Your instructions — Copy out all of the data exactly as it appears.

Dataset records:
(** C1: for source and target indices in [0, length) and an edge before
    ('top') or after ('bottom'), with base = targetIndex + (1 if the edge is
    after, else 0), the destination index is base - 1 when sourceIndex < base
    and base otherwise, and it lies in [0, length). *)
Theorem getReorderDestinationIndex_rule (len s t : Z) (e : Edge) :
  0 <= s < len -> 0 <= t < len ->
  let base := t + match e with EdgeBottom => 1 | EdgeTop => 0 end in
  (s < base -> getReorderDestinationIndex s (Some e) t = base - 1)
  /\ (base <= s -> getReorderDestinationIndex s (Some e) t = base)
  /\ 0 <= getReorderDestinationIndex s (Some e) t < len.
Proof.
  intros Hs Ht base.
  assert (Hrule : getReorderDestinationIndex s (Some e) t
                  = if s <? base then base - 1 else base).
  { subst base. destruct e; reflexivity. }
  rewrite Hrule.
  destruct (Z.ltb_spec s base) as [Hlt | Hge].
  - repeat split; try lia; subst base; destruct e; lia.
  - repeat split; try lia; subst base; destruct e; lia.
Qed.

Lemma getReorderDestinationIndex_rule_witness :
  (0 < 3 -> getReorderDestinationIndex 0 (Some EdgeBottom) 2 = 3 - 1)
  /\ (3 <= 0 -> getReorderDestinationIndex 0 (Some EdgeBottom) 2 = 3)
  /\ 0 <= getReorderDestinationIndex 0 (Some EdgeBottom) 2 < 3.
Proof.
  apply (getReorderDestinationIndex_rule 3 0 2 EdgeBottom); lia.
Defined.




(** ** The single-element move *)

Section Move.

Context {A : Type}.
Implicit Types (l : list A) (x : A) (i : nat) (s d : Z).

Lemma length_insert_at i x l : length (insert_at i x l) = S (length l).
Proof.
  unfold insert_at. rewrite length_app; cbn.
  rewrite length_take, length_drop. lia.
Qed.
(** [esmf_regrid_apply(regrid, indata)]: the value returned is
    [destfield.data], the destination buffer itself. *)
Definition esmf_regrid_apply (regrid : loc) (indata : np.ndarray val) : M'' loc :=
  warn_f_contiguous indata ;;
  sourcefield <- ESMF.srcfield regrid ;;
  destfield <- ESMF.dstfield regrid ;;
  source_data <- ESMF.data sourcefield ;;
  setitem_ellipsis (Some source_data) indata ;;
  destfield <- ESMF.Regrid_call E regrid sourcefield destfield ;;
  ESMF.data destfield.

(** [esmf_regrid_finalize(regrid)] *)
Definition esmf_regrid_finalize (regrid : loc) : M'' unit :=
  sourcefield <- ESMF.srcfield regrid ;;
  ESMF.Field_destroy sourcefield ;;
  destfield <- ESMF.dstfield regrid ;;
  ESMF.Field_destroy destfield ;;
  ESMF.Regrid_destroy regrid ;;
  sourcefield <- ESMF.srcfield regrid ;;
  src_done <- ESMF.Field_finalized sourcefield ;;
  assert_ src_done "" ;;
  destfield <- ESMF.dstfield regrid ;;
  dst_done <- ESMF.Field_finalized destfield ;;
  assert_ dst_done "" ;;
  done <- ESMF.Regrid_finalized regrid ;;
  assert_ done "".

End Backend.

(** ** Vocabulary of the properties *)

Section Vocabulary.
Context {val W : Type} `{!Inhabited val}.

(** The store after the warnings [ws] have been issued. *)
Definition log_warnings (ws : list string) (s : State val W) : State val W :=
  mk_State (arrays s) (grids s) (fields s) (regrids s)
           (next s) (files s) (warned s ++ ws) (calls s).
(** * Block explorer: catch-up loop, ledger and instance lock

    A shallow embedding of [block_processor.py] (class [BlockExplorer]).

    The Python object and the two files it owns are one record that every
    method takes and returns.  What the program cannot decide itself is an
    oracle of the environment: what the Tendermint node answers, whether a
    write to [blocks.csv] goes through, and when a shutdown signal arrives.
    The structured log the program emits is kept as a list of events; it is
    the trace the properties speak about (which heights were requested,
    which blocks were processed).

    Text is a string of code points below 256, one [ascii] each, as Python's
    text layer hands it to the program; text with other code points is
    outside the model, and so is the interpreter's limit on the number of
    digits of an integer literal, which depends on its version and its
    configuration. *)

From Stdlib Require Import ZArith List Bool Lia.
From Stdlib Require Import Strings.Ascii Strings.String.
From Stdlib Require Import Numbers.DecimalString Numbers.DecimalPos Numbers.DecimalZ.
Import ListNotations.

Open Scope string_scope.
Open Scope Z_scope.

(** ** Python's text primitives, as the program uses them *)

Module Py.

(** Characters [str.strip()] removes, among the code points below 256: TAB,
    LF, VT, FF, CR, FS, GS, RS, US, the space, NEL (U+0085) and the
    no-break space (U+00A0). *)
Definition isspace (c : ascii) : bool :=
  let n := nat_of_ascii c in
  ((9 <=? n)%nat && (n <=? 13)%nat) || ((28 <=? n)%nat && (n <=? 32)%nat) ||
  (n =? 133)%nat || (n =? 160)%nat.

Response area —
(** C1: for source and target indices in [0, length) and an edge before
    ('top') or after ('bottom'), with base = targetIndex + (1 if the edge is
    after, else 0), the destination index is base - 1 when sourceIndex < base
    and base otherwise, and it lies in [0, length). *)
Theorem getReorderDestinationIndex_rule (len s t : Z) (e : Edge) :
  0 <= s < len -> 0 <= t < len ->
  let base := t + match e with EdgeBottom => 1 | EdgeTop => 0 end in
  (s < base -> getReorderDestinationIndex s (Some e) t = base - 1)
  /\ (base <= s -> getReorderDestinationIndex s (Some e) t = base)
  /\ 0 <= getReorderDestinationIndex s (Some e) t < len.
Proof.
  intros Hs Ht base.
  assert (Hrule : getReorderDestinationIndex s (Some e) t
                  = if s <? base then base - 1 else base).
  { subst base. destruct e; reflexivity. }
  rewrite Hrule.
  destruct (Z.ltb_spec s base) as [Hlt | Hge].
  - repeat split; try lia; subst base; destruct e; lia.
  - repeat split; try lia; subst base; destruct e; lia.
Qed.

Lemma getReorderDestinationIndex_rule_witness :
  (0 < 3 -> getReorderDestinationIndex 0 (Some EdgeBottom) 2 = 3 - 1)
  /\ (3 <= 0 -> getReorderDestinationIndex 0 (Some EdgeBottom) 2 = 3)
  /\ 0 <= getReorderDestinationIndex 0 (Some EdgeBottom) 2 < 3.
Proof.
  apply (getReorderDestinationIndex_rule 3 0 2 EdgeBottom); lia.
Defined.




(** ** The single-element move *)

Section Move.

Context {A : Type}.
Implicit Types (l : list A) (x : A) (i : nat) (s d : Z).

Lemma length_insert_at i x l : length (insert_at i x l) = S (length l).
Proof.
  unfold insert_at. rewrite length_app; cbn.
  rewrite length_take, length_drop. lia.
Qed.
(** [esmf_regrid_apply(regrid, indata)]: the value returned is
    [destfield.data], the destination buffer itself. *)
Definition esmf_regrid_apply (regrid : loc) (indata : np.ndarray val) : M'' loc :=
  warn_f_contiguous indata ;;
  sourcefield <- ESMF.srcfield regrid ;;
  destfield <- ESMF.dstfield regrid ;;
  source_data <- ESMF.data sourcefield ;;
  setitem_ellipsis (Some source_data) indata ;;
  destfield <- ESMF.Regrid_call E regrid sourcefield destfield ;;
  ESMF.data destfield.

(** [esmf_regrid_finalize(regrid)] *)
Definition esmf_regrid_finalize (regrid : loc) : M'' unit :=
  sourcefield <- ESMF.srcfield regrid ;;
  ESMF.Field_destroy sourcefield ;;
  destfield <- ESMF.dstfield regrid ;;
  ESMF.Field_destroy destfield ;;
  ESMF.Regrid_destroy regrid ;;
  sourcefield <- ESMF.srcfield regrid ;;
  src_done <- ESMF.Field_finalized sourcefield ;;
  assert_ src_done "" ;;
  destfield <- ESMF.dstfield regrid ;;
  dst_done <- ESMF.Field_finalized destfield ;;
  assert_ dst_done "" ;;
  done <- ESMF.Regrid_finalized regrid ;;
  assert_ done "".

End Backend.

(** ** Vocabulary of the properties *)

Section Vocabulary.
Context {val W : Type} `{!Inhabited val}.

(** The store after the warnings [ws] have been issued. *)
Definition log_warnings (ws : list string) (s : State val W) : State val W :=
  mk_State (arrays s) (grids s) (fields s) (regrids s)
           (next s) (files s) (warned s ++ ws) (calls s).
(** * Block explorer: catch-up loop, ledger and instance lock

    A shallow embedding of [block_processor.py] (class [BlockExplorer]).

    The Python object and the two files it owns are one record that every
    method takes and returns.  What the program cannot decide itself is an
    oracle of the environment: what the Tendermint node answers, whether a
    write to [blocks.csv] goes through, and when a shutdown signal arrives.
    The structured log the program emits is kept as a list of events; it is
    the trace the properties speak about (which heights were requested,
    which blocks were processed).

    Text is a string of code points below 256, one [ascii] each, as Python's
    text layer hands it to the program; text with other code points is
    outside the model, and so is the interpreter's limit on the number of
    digits of an integer literal, which depends on its version and its
    configuration. *)

From Stdlib Require Import ZArith List Bool Lia.
From Stdlib Require Import Strings.Ascii Strings.String.
From Stdlib Require Import Numbers.DecimalString Numbers.DecimalPos Numbers.DecimalZ.
Import ListNotations.

Open Scope string_scope.
Open Scope Z_scope.

(** ** Python's text primitives, as the program uses them *)

Module Py.

(** Characters [str.strip()] removes, among the code points below 256: TAB,
    LF, VT, FF, CR, FS, GS, RS, US, the space, NEL (U+0085) and the
    no-break space (U+00A0). *)
Definition isspace (c : ascii) : bool :=
  let n := nat_of_ascii c in
  ((9 <=? n)%nat && (n <=? 13)%nat) || ((28 <=? n)%nat && (n <=? 32)%nat) ||
  (n =? 133)%nat || (n =? 160)%nat.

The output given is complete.